Les aînés font de plus en plus leur place en ligne
Anne-Marie Tremblay|Édition de la mi‑septembre 2019Les nouveaux « aînés-lescents », ces aînés à l’affût qui s’adaptent aux modes plus rapidement qu’avant, constituent une cible de choix pour les spécialistes du marketing. (Photo: 123RF)
MARCHÉS DES AÎNÉS. Les stratégies pour attirer les clients se déploient de plus en plus en mode numérique, et les aînés ne sont pas en reste. Comme ils sont de plus en plus branchés, les entreprises doivent s’adapter afin de les atteindre.
Quand ils ont racheté Incursion Voyages, en 2014, Liroy Haddad et Dan Chetrit ont pris le virage du marketing numérique, et ce, même si la moyenne d’âge des clients de cette agence de circuits organisés est de… 67 ans. «Pour nous, la tendance était ultraclaire, alors que les retraités passent beaucoup de temps sur le Web. Nous voulions donc nous adapter aux comportements de notre clientèle», explique M. Haddad.
Les têtes grises sont en vedette sur le site web et sur la page Facebook de l’entreprise.
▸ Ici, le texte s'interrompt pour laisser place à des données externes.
(** C1 fails as stated: one stored row and k = 2.  Two results come
    back, and the sentinel index -1 is used to read the metadata. *)
Lemma retrieval_sentinel_counterexample :
  let w := Sample.store Sample.one_row [Sample.uiview] in
  let hit := Assist.mkSnippet "UIView Overview" "A view." 0 in
  let padded := Assist.mkSnippet "UIView Overview" "A view." Faiss.FLT_MAX in
  Faiss.ntotal Sample.one_row = 1 /\
  len [hit; padded] <> Faiss.ntotal Sample.one_row /\
  MetaRead (-1) ∈ trace (snd (Assist.retrieve_docs Sample.fvec_L2sqr Sample.embedding_create
                                Sample.one_row [Sample.uiview] "A view?" ada 2 w)) /\
  Assist.retrieve_docs Sample.fvec_L2sqr Sample.embedding_create Sample.one_row [Sample.uiview]
    "A view?" ada 2 w =
  (Ok [hit; padded],
   log w [EmbeddingCreate ["A view?"] ada; IndexSearch asked 2;
          MetaRead 0; MetaRead (-1)]) /\
  QueryDocset.main Sample.fvec_L2sqr Sample.embedding_create (Sample.query_args 2) w =
  (Ok tt,
   log w [EmbeddingCreate ["A view?"] ada; IndexSearch asked 2;
          MetaRead 0; MetaRead 0; PrintSnippet "UIView Overview" 0 "A view.";
          MetaRead (-1); MetaRead (-1);
          PrintSnippet "UIView Overview" Faiss.FLT_MAX "A view."]).
Proof.
  cbv zeta. split; [reflexivity|]. split; [by vm_compute|].
  split; [vm_compute; repeat constructor|].
  split; vm_compute; reflexivity.
Qed.

Lemma retrieval_beyond_row_count_witness :
  1 <= Faiss.ntotal Sample.one_row < 2 /\
  exists results w',
    Assist.retrieve_docs Sample.fvec_L2sqr Sample.embedding_create Sample.one_row
      [Sample.uiview] "A view?" ada 2 (Sample.store Sample.one_row [Sample.uiview])
    = (Ok results, w') /\
    len results = 2.
Proof.
  assert (H : 1 <= Faiss.ntotal Sample.one_row < 2) by (vm_compute; split; congruence).
  split; [exact H|].
  pose proof (retrieval_beyond_row_count Sample.fvec_L2sqr Sample.embedding_create
                (Sample.query_args 2)
                (Sample.store Sample.one_row [Sample.uiview]) Sample.one_row
                [Sample.uiview] (Sample.embed_one "A view?") []) as T.
  cbv zeta in T.
  destruct (T eq_refl eq_refl eq_refl H) as (_ & _ & _ & _ & _ & _ & _ & Hlen & Hrun & _).
  eexists _, _. split; [exact Hrun|exact Hlen].
Defined.

(** C3 fails as stated: an empty store, k = 5.  The search call is
    reached and the error is the [IndexError] of the metadata read. *)
Lemma empty_store_counterexample :
  let w := Sample.store Sample.no_rows [] in
  let seen := [EmbeddingCreate ["A view?"] ada; IndexSearch asked 5; MetaRead (-1)] in
  Faiss.ntotal Sample.no_rows = 0 /\
  IndexSearch asked 5 ∈
    trace (snd (QueryDocset.main Sample.fvec_L2sqr Sample.embedding_create (Sample.query_args 5) w)) /\
  IndexSearch asked 5 ∈
    trace (snd (Assist.retrieve_docs Sample.fvec_L2sqr Sample.embedding_create Sample.no_rows []
                  "A view?" ada 5 w)) /\
  Assist.retrieve_docs Sample.fvec_L2sqr Sample.embedding_create Sample.no_rows [] "A view?" ada 5 w =
  (Raise IndexError, log w seen) /\
  QueryDocset.main Sample.fvec_L2sqr Sample.embedding_create (Sample.query_args 5) w =
  (Raise IndexError, log w seen).
Proof.
  cbv zeta. split; [reflexivity|].
  split; [vm_compute; repeat constructor|].
  split; [vm_compute; repeat constructor|].
  split; vm_compute; reflexivity.
Qed.
(** * Recording session engine of macos-whisper-bar: a shallow embedding

    These parts of the Rust sources are embedded here:
    - the audio codec of [src-tauri/src/sck_audio_helper.rs]
      ([decode_i16_mono], [decode_f32_mono], [mix_to_mono],
      [resample_to_output_rate], [float_to_pcm_bytes]) and the capture
      callback [did_output_sample_buffer] that drives it;
    - the session state machine of [src-tauri/src/worker.rs]
      ([start_recording], [model_ready], [handle_worker_event],
      [stop_recording]) over the [StateInner] record of
      [src-tauri/src/app_state.rs];
    - the start-up state and the settings file of [app_state.rs]
      ([StateInner::new], [is_model_installed], [save_settings],
      [load_settings]), the model catalogue of [models.rs], the default
      microphone choice of [audio.rs], the commands of [lib.rs]
      ([set_language], [set_model], [set_audio_inputs], [clear_error],
      [refresh_audio_devices_inner]) and [save_markdown] of
      [transcript_file.rs].

    Samples are [f32] in the source.  They are modelled by the rational
    number they denote; every arithmetic operation the source performs in
    [f32] (and every integer-to-[f32] cast) is followed by a rounding
    function [fl : Q -> Q].  The codec is written once for an arbitrary
    [fl]; [fl32] below is IEEE-754 binary32 round-to-nearest-even on the
    finite range, and [exact] (no rounding) is the real-number reading. *)

From Stdlib Require Import String Ascii ZArith QArith Qround Qabs Lqa Lia
  List Bool.
Import ListNotations.

Open Scope Z_scope.

(* ================================================================== *)
(** ** IEEE-754 binary32 rounding on rationals *)

Module F32.

Open Scope Q_scope.

(** Strict comparison of rationals as a boolean. *)
Definition Qlt_bool (x y : Q) : bool := negb (Qle_bool y x).

(** [2^e] as a rational, for any integer [e]. *)
Definition pow2 (e : Z) : Q :=
  if Z.leb 0 e then inject_Z (2 ^ e) else 1 # Z.to_pos (2 ^ (- e)).

(** [floor (log2 q)] for [q > 0]. *)
Definition floor_log2 (q : Q) : Z :=
  let e0 := (Z.log2 (Qnum q) - Z.log2 (Zpos (Qden q)))%Z in
  match Qcompare q (pow2 e0) with
  | Lt => (e0 - 1)%Z
  | _ => e0
  end.

(** Round to the nearest integer, ties to even. *)
Definition round_ne (x : Q) : Z :=
  let f := Qfloor x in
  match Qcompare (x - inject_Z f) (1 # 2) with
  | Lt => f
  | Gt => (f + 1)%Z
  | Eq => if Z.even f then f else (f + 1)%Z
  end.

(** Rounding to binary32 (24-bit significand, minimum normal exponent
    -126, subnormals below it); overflow to infinity is not modelled. *)
Definition fl32 (q : Q) : Q :=
  match Qnum q with
  | Z0 => 0
  | _ =>
      let a := Qabs q in
      let e := Z.max (floor_log2 a) (-126) in
      let m := round_ne (a * pow2 (23 - e)) in
      let r := inject_Z m * pow2 (e - 23) in
      if Z.ltb (Qnum q) 0 then - r else r
  end.

(** No rounding at all: the real-number reading of the code. *)
Definition exact (q : Q) : Q := q.

(** Properties every round-to-nearest binary32 rounding has on the finite
    range (relative error [2^-24], absolute error [2^-150] on subnormals,
    monotonicity, exact small integers, Sterbenz's lemma).  [exact] has
    them too. *)
Class Rounding (fl : Q -> Q) : Prop := {
  fl_proper : forall x y, x == y -> fl x == fl y;
  fl_mono : forall x y, x <= y -> fl x <= fl y;
  fl_int : forall z : Z, (- 2 ^ 24 <= z <= 2 ^ 24)%Z -> fl (inject_Z z) == inject_Z z;
  fl_err : forall x, Qabs (fl x - x) <= Qabs x * (1 # 16777216) + (1 # 2 ^ 150);
  fl_sterbenz : forall x y, fl x == x -> fl y == y -> y * (1 # 2) <= x <= 2 * y ->
                fl (x - y) == x - y
}.

End F32.

(* ================================================================== *)
(** ** The audio codec ([sck_audio_helper.rs]) *)

Module Codec.

Import F32.
Open Scope Q_scope.

(** [const OUTPUT_SAMPLE_RATE: f32 = 16_000.0] *)
Definition OUTPUT_SAMPLE_RATE : Q := 16000.
(** [const OUTPUT_GAIN: f32 = 1.25] *)
Definition OUTPUT_GAIN : Q := 5 # 4.
(** [i16::MAX] *)
Definition I16_MAX : Z := 32767.

(** One entry of an [AudioBufferList]: its channel count and raw bytes. *)
Record AudioBuffer := {
  number_channels : Z;  (* u32 *)
  data : list Z         (* bytes, each in [0, 255] *)
}.

(** [bytes.chunks_exact(2)] and [bytes.chunks_exact(4)] (the remainder is
    dropped). *)
Fixpoint chunks_exact2 (l : list Z) : list (Z * Z) :=
  match l with
  | b0 :: b1 :: rest => (b0, b1) :: chunks_exact2 rest
  | _ => []
  end.

Fixpoint chunks_exact4 (l : list Z) : list (Z * Z * Z * Z) :=
  match l with
  | b0 :: b1 :: b2 :: b3 :: rest => (b0, b1, b2, b3) :: chunks_exact4 rest
  | _ => []
  end.

(** [i16::from_le_bytes] *)
Definition i16_from_le_bytes (b0 b1 : Z) : Z :=
  let u := (b0 + 256 * b1)%Z in
  if Z.leb 32768 u then (u - 65536)%Z else u.

(** [i16::to_le_bytes] *)
Definition i16_to_le_bytes (v : Z) : list Z :=
  let u := (v mod 65536)%Z in [(u mod 256)%Z; (u / 256)%Z].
Il faut dire que l’offre de longs séjours et de croisières plaît à cette clientèle qui a non seulement du temps, mais aussi les moyens. «Nous offrons également un service d’accompagnement en français et du jumelage pour les personnes seules qui aimeraient trouver un compagnon de voyage afin d’éviter le supplément pour occupation simple», souligne le copropriétaire.
Achat de mots-clés sur Google, publicités sur les médias sociaux et dans La Presse+ : aujourd’hui, plus de 80 % du budget marketing d’Incursion Voyages est investi en ligne. Ce qui permet entre autres à l’entreprise d’être à l’affût des tendances. Simon Durivage a aussi été embauché à titre d’ambassadeur. «Il représente bien la nostalgie des années 1990, et ses récits de voyage sont très populaires», dit M. Haddad.
L’évolution du marché
Si les campagnes numériques visant les personnes plus âgées demeurent rares, certaines entreprises innovent. Le Groupe Maurice n’hésite pas, par exemple, à utiliser les réseaux sociaux pour mettre en valeur ses résidences ainsi que ses résidents. «Bien entendu, les méthodes traditionnelles comme la télévision ou les médias imprimés sont encore très importantes. Toutefois, parce que les personnes âgées sont de plus en plus présentes sur le numérique et sont connectées, nous avons adapté nos stratégies pour refléter cette évolution», indique Judith Neveu, directrice marketing du groupe.
Dès 2013, l’entreprise a commencé à publier sur Facebook. «C’était innovateur pour l’époque, mais ça a vite porté fruit, alors que les résidents se sont rapidement emparés du réseau», rappelle-t-elle. L’objectif était de montrer la vie réelle en résidence, au-delà des images publicitaires, souvent léchées.
Près de 12 000 mentions «J’aime» plus tard, Le Groupe Maurice est maintenant présent sur différentes plateformes telles que YouTube, et permet de visiter virtuellement les résidences actuellement en construction. L’entreprise vient également de lancer une infolettre personnalisée. «Notre taux d’ouverture est de 75 %, ce qui est très élevé», note Mme Neveu.
Adapter son message
Ce genre d’exemples risque de se multiplier au cours des prochaines années, alors que les Québécois plus âgés adoptent en grand nombre les différentes technologies. En effet, 80 % des Québécois de 65 ans et plus disposaient d’une connexion Internet à la maison, selon l’enquête NETendances 2018 du Centre facilitant la recherche et l’innovation dans les organisations (CEFRIO). Il s’agit d’un bond de 20 % depuis 2014. Cette étude montre aussi que l’adoption des technologies est plus forte chez les personnes âgées de 65 à 74 ans, chez celles qui sont les plus éduquées et chez celles dont le revenu dépasse les 80 000 $ par année.
«Les personnes plus âgées sont non seulement branchées, mais vivent plus longtemps et ont un budget discrétionnaire intéressant, en plus d’être à l’affût des tendances. Ce qui en fait une cible de choix pour les campagnes de marketing», indique Stéphane Mailhiot, vice-président principal, Stratégie de marque à Havas Montréal. Les campagnes d’aujourd’hui sont toutefois moins liées à l’âge qu’aux différents profils de consommateurs, nuance le publicitaire. «Par contre, certaines offres vont plaire plus particulièrement à cette cible, comme les produits de santé naturels, certains services bancaires et produits d’assurances.» Les retraités sont également partie prenante de l’économie de l’expérience, à titre de grands consommateurs de spectacles et de voyages, entre autres. Autant de secteurs qui ont tout avantage à tenter de les séduire.